▶ **Input data**

(** * The MTS driver of xtesting ([xtesting/core/mts.py])

    A shallow embedding of [MTSLauncher]: the CSV result parser
    ([parse_results]), the XML definition validator
    ([parse_xml_test_file], [check_enabled_mts_test_cases]), the process
    invoker ([execute]) and the orchestrating [run].

    The driver is a Python object that its methods mutate, and the methods
    raise and catch exceptions: the embedding threads the object and the
    outside world through a state monad whose results are either a value or a
    raised exception.  A mutation made before a [raise] stays made, as in
    Python. *)

From Stdlib Require Import ZArith List String Ascii Bool Lia.
From Stdlib Require Import Floats.SpecFloat.
Import ListNotations.

Local Open Scope string_scope.
Local Open Scope list_scope.

(** ** Python values *)

(** Python 3 numbers as the driver uses them: the counters are [int]
    (unbounded, hence [Z]); [/] on two [int] is true division and yields a
    [float], an IEEE 754 binary64 ([spec_float] at precision 53). *)
Module PyNum.

Definition prec : Z := 53.
Definition emax : Z := 1024.

Definition float := spec_float.

Inductive pynum : Type :=
| PyInt (z : Z)
| PyFloat (f : float).

(** The exact value of an [int] as an (unrounded) mantissa at exponent 0. *)
Definition exact_of_int (z : Z) : float :=
  match z with
  | Z0 => S754_zero false
  | Zpos p => S754_finite false p 0
  | Zneg p => S754_finite true p 0
  end.

(** [float(z)]: the binary64 nearest to [z]. *)
Definition float_of_int (z : Z) : float :=
  binary_normalize prec emax z 0 false.

(** The least magnitude that rounds (to nearest, ties to even) past the
    largest binary64: halfway between [(2^53 - 1) * 2^971] and [2^1024]. *)
Definition overflow_threshold : Z := (2 ^ 1024 - 2 ^ 970)%Z.

(** Whether the quotient [a / b] is too large for a [float]. *)
Definition truediv_overflows (a b : Z) : bool :=
  (overflow_threshold * Z.abs b <=? Z.abs a)%Z.

(** The correctly rounded quotient of two non-zero-divisor [int]s. *)
Definition truediv_float (a b : Z) : float :=
  SFdiv prec emax (exact_of_int a) (exact_of_int b).

(** [i * f] for an [int] [i] that a [float] holds exactly and a [float] [f]:
    the [int] is converted, then the IEEE product is taken (which saturates
    to infinity and never raises). *)
Definition mul_int_float (i : Z) (f : float) : float :=
  SFmul prec emax (float_of_int i) f.

End PyNum.
Export PyNum.

Arguments truediv_float : simpl never.
Arguments mul_int_float : simpl never.
Arguments truediv_overflows : simpl never.

(** A character of a [string] stands for the code point of its number, so a
    [string] is a [str] of code points below 256.  [str.lstrip()] with no
    argument removes the leading characters for which [str.isspace] holds;
    below 256 these are tab, line feed, vertical tab, form feed, carriage
    return (9-13), the four separators 0x1c-0x1f, the space, the next-line
    control U+0085 and the no-break space U+00A0. *)
Definition is_space (c : ascii) : bool :=
  let n := nat_of_ascii c in
  ((9 <=? n) && (n <=? 13) || (28 <=? n) && (n <=? 32)
   || (n =? 133) || (n =? 160))%nat.

Fixpoint lstrip (s : string) : string :=
  match s with
  | EmptyString => EmptyString
  | String c rest => if is_space c then lstrip rest else s
  end.

(** The line feed, which a Python literal writes as a backslash and an n. *)
Definition LF : string := String (ascii_of_nat 10) EmptyString.

(** [x in l] for a list of strings. *)
Fixpoint py_in (x : string) (l : list string) : bool :=
  match l with
  | [] => false
  | y :: rest => (x =? y) || py_in x rest
  end.

(** [sep.join(l)] *)
Definition join (sep : string) (l : list string) : string :=
  String.concat sep l.

(** [os.path.join(a, b)] on a POSIX system. *)
Definition ends_with_sep (a : string) : bool :=
  match String.get (String.length a - 1) a with
  | Some c => Ascii.eqb c "/"%char
  | None => false
  end.

Definition path_join (a b : string) : string :=
  match String.get 0 b with
  | Some c =>
      if Ascii.eqb c "/"%char then b
      else if (String.length a =? 0)%nat || ends_with_sep a then (a ++ b)%string
      else (a ++ "/" ++ b)%string
  | None =>
      if (String.length a =? 0)%nat || ends_with_sep a then a else (a ++ "/")%string
  end.

(** ** Documents the driver reads *)

(** A row as [csv.reader(stream, delimiter=';')] yields it: the list of the
    fields of one record. *)
Definition row := list string.
Definition csv := list row.

(** The element tree [etree.parse] builds; text, comments and processing
    instructions play no part in the query the driver makes. *)
#[local] Set Warnings "-register-all".
Inductive xml : Type :=
| Element (tag : string) (attrs : list (string * string)) (children : list xml).

(** What [etree.parse(path, parser)] does on a path. *)
Inductive xml_outcome : Type :=
| XmlDocument (root : xml)
| XmlNotWellFormed (msg : string)
| XmlUnreadable.

Definition tag_of (n : xml) : string := let 'Element t _ _ := n in t.
Definition attrs_of (n : xml) : list (string * string) := let 'Element _ a _ := n in a.

(** The value of attribute [k], if the element carries it. *)
Fixpoint attribute (k : string) (attrs : list (string * string)) : option string :=
  match attrs with
  | [] => None
  | (k', v) :: rest => if k =? k' then Some v else attribute k rest
  end.

(** The node set of the XPath [//test//testcase], in document order: every
    [testcase] element that has a [test] element among its proper ancestors
    ([inside] tells whether such an ancestor has been passed). *)
Fixpoint select_testcases (inside : bool) (n : xml) : list xml :=
  match n with
  | Element tag _ children =>
      (if inside && (tag =? "testcase") then [n] else [])
        ++ flat_map (select_testcases (inside || (tag =? "test"))) children
  end.

Definition option_to_list {A} (o : option A) : list A :=
  match o with Some a => [a] | None => [] end.

(** [root.xpath('//test//testcase/@name')]: the [name] attribute of each
    selected node that has one. *)
Definition xpath_testcase_names (root : xml) : list string :=
  flat_map (fun n => option_to_list (attribute "name" (attrs_of n)))
           (select_testcases false root).

(** ** The driver object and the world around it *)

(** One entry of [details['tests']]: the dict built for a CSV row, as its
    items in insertion order. *)
Definition test_dict := list (string * string).

(** [self.details] once [parse_results] has filled it. *)
Record Details : Type := {
  description : string;
  d_total_tests : Z;
  d_pass_tests : Z;
  d_fail_tests : Z;
  d_skip_tests : Z;
  tests : list test_dict
}.

(** The attributes of an [MTSLauncher] instance that the methods below read or
    write; [result] and [details] come from the base test case. *)
Record MTSLauncher : Type := {
  res_dir : string;
  mts_stats_dir : string;
  mts_logs_dir : string;
  mts_result_csv_file : string;
  total_tests : Z;
  pass_tests : Z;
  fail_tests : Z;
  skip_tests : Z;
  testcases : list string;
  result : pynum;
  details : option Details
}.

Definition mts_install_dir : string := "/opt/mts".

(** [MTSLauncher.__init__], given the result directory the base class
    computes; the base test case starts [result] at [0] and [details] empty. *)
Definition init (res_dir : string) : MTSLauncher :=
  {| res_dir := res_dir;
     mts_stats_dir := path_join res_dir "mts_stats_report";
     mts_logs_dir := path_join res_dir ("mts_logs" ++ "/")%string;
     mts_result_csv_file :=
       ((mts_install_dir ++ "/") ++ ("logs" ++ "/" ++ "testPlan.csv"))%string;
     total_tests := 0;
     pass_tests := 0;
     fail_tests := 0;
     skip_tests := 0;
     testcases := [];
     result := PyInt 0;
     details := None |}.

Inductive level : Type := INFO | WARNING | ERROR | EXCEPTION.

(** What the driver does to the outside, in the order it does it. *)
Inductive event : Type :=
| EvLog (lvl : level) (msg : string)
| EvTime
| EvParseXml (path : string)
| EvOpen (path : string)
| EvRemove (path : string)
| EvRmtree (path : string)
| EvMakedirs (path : string)
| EvLaunch (cmd : string).

(** The outside: the XML files by path, the CSV files by path, the existing
    directories, what the MTS tool does for a command line (its exit code and
    the report it leaves at [mts_result_csv_file], if any), and the events so
    far. *)
Record World : Type := {
  xml_files : string -> xml_outcome;
  csv_files : string -> option csv;
  directories : list string;
  mts_tool : string -> Z * option csv;
  trace : list event
}.

Record State : Type := {
  self : MTSLauncher;
  world : World
}.

Definition with_self (f : MTSLauncher -> MTSLauncher) (st : State) : State :=
  {| self := f (self st); world := world st |}.

Definition with_world (f : World -> World) (st : State) : State :=
  {| self := self st; world := f (world st) |}.

Definition set_total_tests (v : Z) (m : MTSLauncher) : MTSLauncher :=
  {| res_dir := res_dir m; mts_stats_dir := mts_stats_dir m;
     mts_logs_dir := mts_logs_dir m; mts_result_csv_file := mts_result_csv_file m;
     total_tests := v; pass_tests := pass_tests m; fail_tests := fail_tests m;
     skip_tests := skip_tests m; testcases := testcases m; result := result m;
     details := details m |}.

Definition set_pass_tests (v : Z) (m : MTSLauncher) : MTSLauncher :=
  {| res_dir := res_dir m; mts_stats_dir := mts_stats_dir m;
     mts_logs_dir := mts_logs_dir m; mts_result_csv_file := mts_result_csv_file m;
     total_tests := total_tests m; pass_tests := v; fail_tests := fail_tests m;
     skip_tests := skip_tests m; testcases := testcases m; result := result m;
     details := details m |}.

Definition set_fail_tests (v : Z) (m : MTSLauncher) : MTSLauncher :=
  {| res_dir := res_dir m; mts_stats_dir := mts_stats_dir m;
     mts_logs_dir := mts_logs_dir m; mts_result_csv_file := mts_result_csv_file m;
     total_tests := total_tests m; pass_tests := pass_tests m; fail_tests := v;
     skip_tests := skip_tests m; testcases := testcases m; result := result m;
     details := details m |}.

Definition set_skip_tests (v : Z) (m : MTSLauncher) : MTSLauncher :=
  {| res_dir := res_dir m; mts_stats_dir := mts_stats_dir m;
     mts_logs_dir := mts_logs_dir m; mts_result_csv_file := mts_result_csv_file m;
     total_tests := total_tests m; pass_tests := pass_tests m;
     fail_tests := fail_tests m; skip_tests := v; testcases := testcases m;
     result := result m; details := details m |}.

Definition set_testcases (v : list string) (m : MTSLauncher) : MTSLauncher :=
  {| res_dir := res_dir m; mts_stats_dir := mts_stats_dir m;
     mts_logs_dir := mts_logs_dir m; mts_result_csv_file := mts_result_csv_file m;
     total_tests := total_tests m; pass_tests := pass_tests m;
     fail_tests := fail_tests m; skip_tests := skip_tests m; testcases := v;
     result := result m; details := details m |}.

Definition set_result (v : pynum) (m : MTSLauncher) : MTSLauncher :=
  {| res_dir := res_dir m; mts_stats_dir := mts_stats_dir m;
     mts_logs_dir := mts_logs_dir m; mts_result_csv_file := mts_result_csv_file m;
     total_tests := total_tests m; pass_tests := pass_tests m;
     fail_tests := fail_tests m; skip_tests := skip_tests m;
     testcases := testcases m; result := v; details := details m |}.

Definition set_details (v : option Details) (m : MTSLauncher) : MTSLauncher :=
  {| res_dir := res_dir m; mts_stats_dir := mts_stats_dir m;
     mts_logs_dir := mts_logs_dir m; mts_result_csv_file := mts_result_csv_file m;
     total_tests := total_tests m; pass_tests := pass_tests m;
     fail_tests := fail_tests m; skip_tests := skip_tests m;
     testcases := testcases m; result := result m; details := v |}.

▶ **Task details**
Copy exactly the lines that run from the first line of the data to the line containing "(overflow_threshold * Z.abs", please, with both ends included and nothing else.

▶ **Finished task**
(** * The MTS driver of xtesting ([xtesting/core/mts.py])

    A shallow embedding of [MTSLauncher]: the CSV result parser
    ([parse_results]), the XML definition validator
    ([parse_xml_test_file], [check_enabled_mts_test_cases]), the process
    invoker ([execute]) and the orchestrating [run].

    The driver is a Python object that its methods mutate, and the methods
    raise and catch exceptions: the embedding threads the object and the
    outside world through a state monad whose results are either a value or a
    raised exception.  A mutation made before a [raise] stays made, as in
    Python. *)

From Stdlib Require Import ZArith List String Ascii Bool Lia.
From Stdlib Require Import Floats.SpecFloat.
Import ListNotations.

Local Open Scope string_scope.
Local Open Scope list_scope.

(** ** Python values *)

(** Python 3 numbers as the driver uses them: the counters are [int]
    (unbounded, hence [Z]); [/] on two [int] is true division and yields a
    [float], an IEEE 754 binary64 ([spec_float] at precision 53). *)
Module PyNum.

Definition prec : Z := 53.
Definition emax : Z := 1024.

Definition float := spec_float.

Inductive pynum : Type :=
| PyInt (z : Z)
| PyFloat (f : float).

(** The exact value of an [int] as an (unrounded) mantissa at exponent 0. *)
Definition exact_of_int (z : Z) : float :=
  match z with
  | Z0 => S754_zero false
  | Zpos p => S754_finite false p 0
  | Zneg p => S754_finite true p 0
  end.

(** [float(z)]: the binary64 nearest to [z]. *)
Definition float_of_int (z : Z) : float :=
  binary_normalize prec emax z 0 false.

(** The least magnitude that rounds (to nearest, ties to even) past the
    largest binary64: halfway between [(2^53 - 1) * 2^971] and [2^1024]. *)
Definition overflow_threshold : Z := (2 ^ 1024 - 2 ^ 970)%Z.

(** Whether the quotient [a / b] is too large for a [float]. *)
Definition truediv_overflows (a b : Z) : bool :=
  (overflow_threshold * Z.abs b <=? Z.abs a)%Z.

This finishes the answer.